Credit cards for students
Last, the most profitable niche of the Credit cards for students market features consumers without jobs–college students. The Credit cards for students industry is aggressively marketing easy credit on campus before students can demonstrate their economic virtue. In the process, these advertising campaigns fundamentally influence the consumption tastes and corporate loyalties of young adults through crossmarketing strategies. Hence, their economic morals are being shaped by the Credit cards for students "carrot" with little knowledge of the proverbial collection "stick" because they generally lack the experience of working full-time and making installment payments. Ironically, it is easier for college students to obtain Credit cards for students while in school than after they graduate and begin an entry-level job. Not surprisingly, recent college graduates commonly refer to their Credit cards for students as a self-deprecating entitlement: yuppie food stamps.

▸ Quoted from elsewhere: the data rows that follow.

Lemma step_inv p p' : step p p' -> inv p -> inv p'.
Proof.
  intros Hs; destruct Hs as
    [q q' r Hc | q q' e He | q q' st He | q | q x c Hr | q x c Hr];
    intros (H1 & H2 & H3 & H4 & H5).
  - unfold Close in Hc; rewrite H1 in Hc; injection Hc as <- _.
    repeat split; assumption.
  - unfold sendError in He; rewrite H1, (try_send_open (errC q) e H2) in He.
    destruct (Nat.ltb (length (buf (errC q))) (cap (errC q)));
      cbn in He; injection He as <-; repeat split; cbn; auto.
  - unfold sendStats in He; rewrite H1, (try_send_open (statsC q) st H3) in He.
    destruct (Nat.ltb (length (buf (statsC q))) (cap (statsC q)));
      cbn in He; injection He as <-; repeat split; cbn; auto.
  - repeat split; assumption.
  - unfold recv in Hr; destruct (buf (errC q)); [discriminate|].
    injection Hr as _ <-; repeat split; cbn; assumption.
  - unfold recv in Hr; destruct (buf (statsC q)); [discriminate|].
    injection Hr as _ <-; repeat split; cbn; assumption.
Qed.

Lemma reachable_inv p : reachable p -> inv p.
Proof.
  induction 1 as [|p p' _ IH Hs].
  - repeat split.
  - exact (step_inv p p' Hs IH).
Qed.

End Invariant.

(** C1 (as the code stands): on every state a started supervisor can
    reach, [Close] returns nil and changes nothing: the process is not
    killed and neither output channel is closed, because the receive
    from [p.closed] is never ready and the default branch is taken. *)
Theorem Close_is_noop (CaptureStats : Type) (p : TrafficLogProcess CaptureStats) :
  reachable p -> Close p = Ret (p, None).
Proof.
  intros Hr; destruct (reachable_inv _ p Hr) as [H1 _].
  unfold Close; rewrite H1; reflexivity.
Qed.

(** The supervisor New returns. *)
Lemma Close_is_noop_witness :
  reachable (@started nat) /\ Close (@started nat) = Ret (@started nat, None).
Proof.
  split; [apply reach_start|].
  apply (Close_is_noop nat (@started nat)); apply reach_start.
Defined.

(** C7: [sendError] and [sendStats] never block: on a closed supervisor
    they discard the event without touching the channel; on every
    reachable state both channels are open with capacity 10, the event
    is appended when the buffer has room and dropped when it is full,
    and the call returns (no send on a closed channel, no panic).  Each
    call is one atomic step because it holds [closedMx], the mutex
    [Close] takes. *)
Theorem send_nonblocking (CaptureStats : Type) (p : TrafficLogProcess CaptureStats)
    (e : goerr) (st : CaptureStats) :
  (cclosed (closed p) = true -> sendError p e = Ret p /\ sendStats p st = Ret p) /\
  (reachable p ->
     cap (errC p) = 10%nat /\ cap (statsC p) = 10%nat /\
     sendError p e =
       Ret (if Nat.ltb (length (buf (errC p))) 10
            then set_errC p (mk_chan (buf (errC p) ++ [e]) 10 false) else p) /\
     sendStats p st =
       Ret (if Nat.ltb (length (buf (statsC p))) 10
            then set_statsC p (mk_chan (buf (statsC p) ++ [st]) 10 false) else p)).
Proof.
  split.
  - intros Hc; unfold sendError, sendStats; rewrite Hc; split; reflexivity.
  - intros Hr; destruct (reachable_inv _ p Hr) as (H1 & H2 & H3 & H4 & H5).
    unfold channelBufferSize in H4, H5.
    unfold sendError, sendStats; rewrite H1, (try_send_open (errC p) e H2),
      (try_send_open (statsC p) st H3), H4, H5.
    repeat split.
    + destruct (Nat.ltb (length (buf (errC p))) 10); cbn; [reflexivity|].
      destruct p; reflexivity.
    + destruct (Nat.ltb (length (buf (statsC p))) 10); cbn; [reflexivity|].
      destruct p; reflexivity.
Qed.

(** *** String lemmas for the line protocol *)

Lemma prefix_app (pre rest : string) : String.prefix pre (pre ++ rest) = true.
Proof.
  induction pre as [|c pre IH]; [destruct rest; reflexivity|].
  cbn; destruct (ascii_dec c c) as [_|Hn]; [exact IH|contradiction].
Qed.

Lemma length_app (a b : string) : String.length (a ++ b) = (String.length a + String.length b)%nat.
Proof. induction a as [|c a IH]; cbn; [reflexivity|now rewrite IH]. Qed.

Lemma append_assoc_str (a b c : string) : a ++ (b ++ c) = (a ++ b) ++ c.
Proof. induction a as [|x a IH]; cbn; [reflexivity|now rewrite IH]. Qed.

Lemma substring_all (b : string) : String.substring 0 (String.length b) b = b.
Proof. induction b as [|c b IH]; cbn; [reflexivity|now rewrite IH]. Qed.

Lemma substring_app (a b : string) :
  String.substring (String.length a) (String.length b) (a ++ b) = b.
Proof. induction a as [|c a IH]; cbn; [apply substring_all|exact IH]. Qed.

Lemma TrimPrefix_app (pre rest : string) : TrimPrefix (pre ++ rest) pre = rest.
Proof.
  unfold TrimPrefix, HasPrefix; rewrite prefix_app, length_app.
  replace (String.length pre + String.length rest - String.length pre)%nat
    with (String.length rest) by lia.
  apply substring_app.
Qed.

Lemma no_line_break_app (a b : string) :
  no_line_break (a ++ b) = no_line_break a && no_line_break b.
Proof.
  induction a as [|c a IH]; cbn; [reflexivity|].
  rewrite IH; apply andb_assoc.
Qed.

Lemma split_on_nl_line (x rest : string) :
  no_line_break x = true ->
  split_on nl (x ++ String nl rest) = x :: split_on nl rest.
Proof.
  induction x as [|c x IH]; intros H.
  - reflexivity.
  - cbn in H; apply andb_prop in H as [Hc Hx].
    apply negb_true_iff, orb_false_iff in Hc as [Hc _].
    change (Ascii.eqb c nl = false) in Hc.
    cbn [split_on String.append]; rewrite Hc, (IH Hx); reflexivity.
Qed.

Lemma dropCR_no_line_break (x : string) : no_line_break x = true -> dropCR x = x.
Proof.
  unfold dropCR; intros H.
  assert (Hl : forall c, last_char x = Some c -> Ascii.eqb c cr = false).
  { induction x as [|d x IH]; intros c Hc; [discriminate|].
    cbn [no_line_break] in H; apply andb_prop in H as [Hd Hx].
    destruct x as [|d' x'].
    - injection Hc as <-. apply negb_true_iff, orb_false_iff in Hd as [_ Hd]; exact Hd.
    - exact (IH Hx c Hc). }
  destruct (last_char x) as [c|] eqn:Hc; [|reflexivity].
  rewrite (Hl c eq_refl); reflexivity.
Qed.

(** The scanner yields a protocol line written by tlserver as one token. *)
Lemma scan_lines_one (x : string) :
  no_line_break x = true -> Z.of_nat (String.length x) + 1 <= MaxScanTokenSize ->
  scan_lines (x ++ String nl EmptyString) = [x].
Proof.
  intros Hx Hlen; unfold scan_lines; rewrite (split_on_nl_line x "" Hx); cbn.
  apply Z.leb_le in Hlen; rewrite Hlen; cbn.
  rewrite (dropCR_no_line_break x Hx); reflexivity.
Qed.

Lemma sendError_returns (CaptureStats : Type) (p : TrafficLogProcess CaptureStats) e :
  inv CaptureStats p -> exists p', sendError p e = Ret p'.
Proof.
  intros (H1 & H2 & _); unfold sendError.
  rewrite H1, (try_send_open (errC p) e H2); eexists; reflexivity.
Qed.

Lemma sendStats_returns (CaptureStats : Type) (p : TrafficLogProcess CaptureStats) st :
  inv CaptureStats p -> exists p', sendStats p st = Ret p'.
Proof.
  intros (H1 & _ & H3 & _); unfold sendStats.
  rewrite H1, (try_send_open (statsC p) st H3); eexists; reflexivity.
Qed.

Section Watch.
Variable CaptureStats : Type.
Variable unmarshal : string -> CaptureStats + goerr.

(** C6: [watchStderr] turns a line [error: rest] into exactly one error
    event carrying [rest]; a line [stats: rest] into the statistics
    value [rest] decodes to, or, when decoding fails, into one error
    event; every other line into no event.  On a reachable state no
    line makes the watcher panic. *)
Theorem watch_line_classification (p : TrafficLogProcess CaptureStats) :
  (forall rest, watch_line unmarshal p (errorPrefix ++ rest) = sendError p (ErrNew rest)) /\
  (forall rest, watch_line unmarshal p (statsPrefix ++ rest) =
     match unmarshal rest with
     | inl stats => sendStats p stats
     | inr err => sendError p (Errorf "failed to unmarshal stats: %w" [] (Some err))
     end) /\
  (forall line, HasPrefix line errorPrefix = false -> HasPrefix line statsPrefix = false ->
     watch_line unmarshal p line = Ret p) /\
  (reachable p -> forall line, exists p', watch_line unmarshal p line = Ret p').
Proof.
  split; [|split; [|split]].
  - intros rest; unfold watch_line; unfold HasPrefix at 1; rewrite prefix_app.
    now rewrite TrimPrefix_app.
  - intros rest; unfold watch_line.
    assert (HasPrefix (statsPrefix ++ rest) errorPrefix = false) as He
      by reflexivity.
    rewrite He; unfold HasPrefix at 1; rewrite prefix_app, TrimPrefix_app.
    destruct (unmarshal rest); reflexivity.
  - intros line He Hs; unfold watch_line; rewrite He, Hs; reflexivity.
  - intros Hr line; pose proof (reachable_inv _ p Hr) as Hi.
    unfold watch_line.
    destruct (HasPrefix line errorPrefix); [apply sendError_returns, Hi|].
    destruct (HasPrefix line statsPrefix); [|eauto].
    destruct (unmarshal (TrimPrefix line statsPrefix)).
    + apply sendStats_returns, Hi.
    + apply sendError_returns, Hi.
Qed.

Variable marshal : CaptureStats -> string.

(** C5: the line tlserver prints for a statistics value [s] (the stats
    prefix, [json.Marshal(s)] and a newline) is delivered by
    [watchStderr] as [s] on the statistics channel, when the supervisor
    is open and the channel has room.  The encoder is assumed to be
    inverted by the decoder, to write no line break (JSON escapes
    them), and to fit the scanner's token buffer. *)
Theorem stats_line_roundtrip (p : TrafficLogProcess CaptureStats) (s : CaptureStats) :
  unmarshal (marshal s) = inl s ->
  no_line_break (marshal s) = true ->
  Z.of_nat (String.length (marshal s)) + 8 <= MaxScanTokenSize ->
  cclosed (closed p) = false -> cclosed (statsC p) = false ->
  (length (buf (statsC p)) < cap (statsC p))%nat ->
  watchStderr unmarshal p (server_stats_line statsPrefix (marshal s)) =
    Ret (set_statsC p (mk_chan (buf (statsC p) ++ [s]) (cap (statsC p)) false)).
Proof.
  intros Hdec Hnl Hlen Hc Hsc Hroom.
  unfold watchStderr, server_stats_line.
  rewrite append_assoc_str, scan_lines_one.
  - cbn [watch_lines]; unfold watch_line.
    assert (HasPrefix (statsPrefix ++ marshal s) errorPrefix = false) as He
      by reflexivity.
    rewrite He; unfold HasPrefix at 1; rewrite prefix_app, TrimPrefix_app, Hdec.
    unfold sendStats; rewrite Hc, (try_send_open (statsC p) s Hsc).
    apply Nat.ltb_lt in Hroom; rewrite Hroom; reflexivity.
  - rewrite no_line_break_app, Hnl; reflexivity.
  - rewrite length_app, Nat2Z.inj_add; cbn [String.length statsPrefix]; lia.
Qed.

End Watch.

(** C10: with [StartTimeout] zero, or with no options at all, [startTimeout]
    is [math.MaxInt64] nanoseconds; then, as soon as an error or the
    readiness signal arrives at some time before MaxInt64 nanoseconds,
    the select of New takes the error or the server-up case, and it
    never takes the timeout case. *)
Theorem startTimeout_zero_no_timeout (opts : option Options) :
  match opts with None => True | Some o => StartTimeout o = 0 end ->
  startTimeout (New_opts opts) = MaxInt64 /\
  forall errAt readyAt,
    (exists t, (errAt = Some t \/ readyAt = Some t) /\ t < MaxInt64) ->
    ~ start_select errAt readyAt (startTimeout (New_opts opts)) StartTimedOut /\
    exists c, c <> StartTimedOut /\ start_select errAt readyAt (startTimeout (New_opts opts)) c.
Proof.
  intros Ho.
  assert (Hs : startTimeout (New_opts opts) = MaxInt64).
  { destruct opts as [o|]; unfold startTimeout; cbn [New_opts StartTimeout];
      [rewrite Ho|]; reflexivity. }
  split; [exact Hs|]; rewrite Hs.
  assert (Ha : after_fires MaxInt64 = MaxInt64) by (unfold after_fires, MaxInt64; lia).
  intros errAt readyAt (t & Ht & Hlt); split.
  - intros Hsel; inversion Hsel as [| He Hr |]; subst.
    destruct Ht as [Ht|Ht]; [specialize (He t Ht)|specialize (Hr t Ht)]; lia.
  - destruct errAt as [te|], readyAt as [tr|];
      [| | |destruct Ht as [Ht|Ht]; discriminate].
    + destruct (Z.le_gt_cases te tr).
      * exists StartError; split; [discriminate|].
        apply (sel_error _ _ _ te); [reflexivity| |intros r Hr; injection Hr as <-; lia].
        rewrite Ha; destruct Ht as [Ht|Ht]; injection Ht as <-; lia.
      * exists StartServerUp; split; [discriminate|].
        apply (sel_up _ _ _ tr); [reflexivity| |intros t' Ht'; injection Ht' as <-; lia].
        rewrite Ha; destruct Ht as [Ht|Ht]; injection Ht as <-; lia.
    + exists StartError; split; [discriminate|].
      apply (sel_error _ _ _ te); [reflexivity| |discriminate].
      rewrite Ha; destruct Ht as [Ht|Ht]; [injection Ht as <-; lia|discriminate].
    + exists StartServerUp; split; [discriminate|].
      apply (sel_up _ _ _ tr); [reflexivity| |discriminate].
      rewrite Ha; destruct Ht as [Ht|Ht]; [discriminate|injection Ht as <-; lia].
Qed.

(** Options with a request timeout and no start timeout. *)
Lemma startTimeout_zero_no_timeout_witness :
  startTimeout (New_opts (Some (mk_options 0 DefaultRequestTimeout))) = MaxInt64.
Proof.
  apply (startTimeout_zero_no_timeout (Some (mk_options 0 DefaultRequestTimeout))).
  reflexivity.
Defined.

(** A statistics line for a value encoded as itself. *)
Lemma stats_line_roundtrip_witness :
  watchStderr (@inl string goerr) (@started string)
    (server_stats_line statsPrefix "{}") =
  Ret (set_statsC (@started string)
         (mk_chan (buf (statsC (@started string)) ++ ["{}"])
                  (cap (statsC (@started string))) false)).
Proof.
  apply (stats_line_roundtrip string (@inl string goerr) (fun s => s));
    [reflexivity|reflexivity| |reflexivity|reflexivity|].
  - apply Z.leb_le; reflexivity.
  - apply Nat.ltb_lt; reflexivity.
Defined.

As a result, Americans are experiencing cognitive befuddlement that reflects an economic virtue whose moral imperatives fundamentally clash with the profit-generating motives of the Credit cards for students industry. Too much disciplinary stick leaves the Credit cards for students industry with too little profitable carrot. Hence, like the moral campaign to reduce underage alcohol consumption, the promotion of economic virtue threatens the profitable pillars of the newly deregulated financial services industry. This conundrum calls for inquiry into the macroeconomic (U.S. triangle of debt) and institutional (Citibank) forces that have fundamentally shaped the Credit cards for students Nation. In the process, it illuminates the role of consumer Credit cards for students and debt in the changing patterns of social inequality in postindustrial America.
After celebrating the arrival of the new millennium, American society registered another less publicized millennia! milestone: almost 1.5 billion consumer Credit cards for students. That’s right, 1.5 billion Credit cards for students held by nearly 158 million cardholders. That’s an average of ten Credit cards for students per cardholder. The typical American adult has about four retail, three bank, one phone, nearly one gasoline, and a travel and entertainment (American Express, Diners Club) or a miscellaneous corporate Credit cards for students.
The explosion of consumer Credit cards for students mirrors both the growing indebtedness of American households and the tremendous success of one of the most costly, creative, and enormous mass marketing campaigns ever unleashed by corporate America. In fact, if you haven’t received a "pre-approved" Credit cards for students solicitation in at least a month, then you are either unpacking from a recent move, avoiding the IRS, or your mail carrier is not delivering "Dear Occupant" letters. In 1994, for example, U.S. households were bombarded with over 2.3 billion direct-mail solicitations for Credit cards for students –a hefty 60 percent increase over the previous year. This trend continued through the end of the decade.